(** ** numpy arrays

    An array is its shape and its elements in row-major (C) order. *)

Record ndarray : Type := mk_ndarray { shape : list nat; flat : list Q }.

Definition ndim (a : ndarray) : nat := length (shape a).

Definition size_of (shp : list nat) : nat := fold_right Nat.mul 1 shp.

Definition well_formed (a : ndarray) : Prop :=
  length (flat a) = size_of (shape a).

(** Row-major position of a multi-index. *)
Fixpoint offset_from (acc : nat) (shp idx : list nat) : nat :=
  match shp, idx with
  | n :: shp', i :: idx' => offset_from (acc * n + i) shp' idx'
  | _, _ => acc
  end.

Definition item (a : ndarray) (idx : list nat) : Q :=
  nth (offset_from 0 (shape a) idx) (flat a) 0%Q.

(** What one position of an index expression does to the axes: pick one
    entry of a source axis (the axis disappears), keep the listed entries
    of a source axis, or make a new axis of length one. *)
Inductive axis_sel : Type :=
| SPick (i : nat)
| SRange (js : list nat)
| SNew.

Fixpoint sel_shape (sels : list axis_sel) : list nat :=
  match sels with
  | [] => []
  | SPick _ :: r => sel_shape r
  | SRange js :: r => length js :: sel_shape r
  | SNew :: r => 1 :: sel_shape r
  end.

(** Source multi-indices of the selected elements, in the row-major order
    of the result. *)
Fixpoint sel_multi (sels : list axis_sel) : list (list nat) :=
  match sels with
  | [] => [[]]
  | SPick i :: r => map (cons i) (sel_multi r)
  | SRange js :: r => flat_map (fun j => map (cons j) (sel_multi r)) js
  | SNew :: r => sel_multi r
  end.

Definition view (a : ndarray) (sels : list axis_sel) : ndarray :=
  {| shape := sel_shape sels; flat := map (item a) (sel_multi sels) |}.

Definition all_indices (shp : list nat) : list (list nat) :=
  sel_multi (map (fun n => SRange (seq 0 n)) shp).

(** [a.T]: the axes in reverse order. *)
Definition ndarray_T (a : ndarray) : ndarray :=
  {| shape := rev (shape a);
     flat := map (fun idx => item a (rev idx)) (all_indices (rev (shape a))) |}.

(** [numpy.r_[:n]] *)
Definition r_ (n : nat) : ndarray :=
  {| shape := [n]; flat := map (fun i => inject_Z (Z.of_nat i)) (seq 0 n) |}.

(** [a * x] for a scalar [x] *)
Definition ndarray_mul (a : ndarray) (x : Q) : ndarray :=
  {| shape := shape a; flat := map (fun y => (y * x)%Q) (flat a) |}.

(** ** Index expressions *)

Inductive index_item : Type :=
| IInt (i : Z)
| ISlice (start stop step : option Z)
| IEllipsis
| INewAxis.

Definition full_slice : index_item := ISlice None None None.

(** [slice(start, stop, step).indices(n)] followed by the enumeration of
    the selected positions. *)
Definition clip_bound (lower upper n : Z) (b : Z) : Z :=
  if (b <? 0)%Z then Z.max (b + n) lower else Z.min b upper.

Definition slice_positions (start stop step : option Z) (n : nat) : exn + list nat :=
  let st := default 1%Z step in
  if (st =? 0)%Z then inl (ValueError "slice step cannot be zero")
  else
    let len := Z.of_nat n in
    let lower := if (st <? 0)%Z then (-1)%Z else 0%Z in
    let upper := if (st <? 0)%Z then (len - 1)%Z else len in
    let s := match start with
             | None => if (st <? 0)%Z then upper else lower
             | Some b => clip_bound lower upper len b
             end in
    let e := match stop with
             | None => if (st <? 0)%Z then lower else upper
             | Some b => clip_bound lower upper len b
             end in
    let count :=
      if (st <? 0)%Z
      then (if (e <? s)%Z then (s - e - 1) / (- st) + 1 else 0)%Z
      else (if (s <? e)%Z then (e - s - 1) / st + 1 else 0)%Z in
    inr (map (fun k => Z.to_nat (s + Z.of_nat k * st)) (seq 0 (Z.to_nat count))).

Definition int_position (i : Z) (n : nat) : exn + nat :=
  let j := if (i <? 0)%Z then (i + Z.of_nat n)%Z else i in
  if ((0 <=? j) && (j <? Z.of_nat n))%Z then inr (Z.to_nat j)
  else inl (IndexError "index is out of bounds for axis").

Definition consumes (it : index_item) : bool :=
  match it with IInt _ | ISlice _ _ _ => true | _ => false end.

Definition is_ellipsis (it : index_item) : bool :=
  match it with IEllipsis => true | _ => false end.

_ _ _

- [WHAT THE TASK REQUIRES]: In the data above, find the line that contains "shape := [n];" and the line that contains "IInt (i : Z)". Repeat exactly those lines and every line between them, and only those.

- [EXERCISE OUTPUT]:
  {| shape := [n]; flat := map (fun i => inject_Z (Z.of_nat i)) (seq 0 n) |}.

(** [a * x] for a scalar [x] *)
Definition ndarray_mul (a : ndarray) (x : Q) : ndarray :=
  {| shape := shape a; flat := map (fun y => (y * x)%Q) (flat a) |}.

(** ** Index expressions *)

Inductive index_item : Type :=
| IInt (i : Z)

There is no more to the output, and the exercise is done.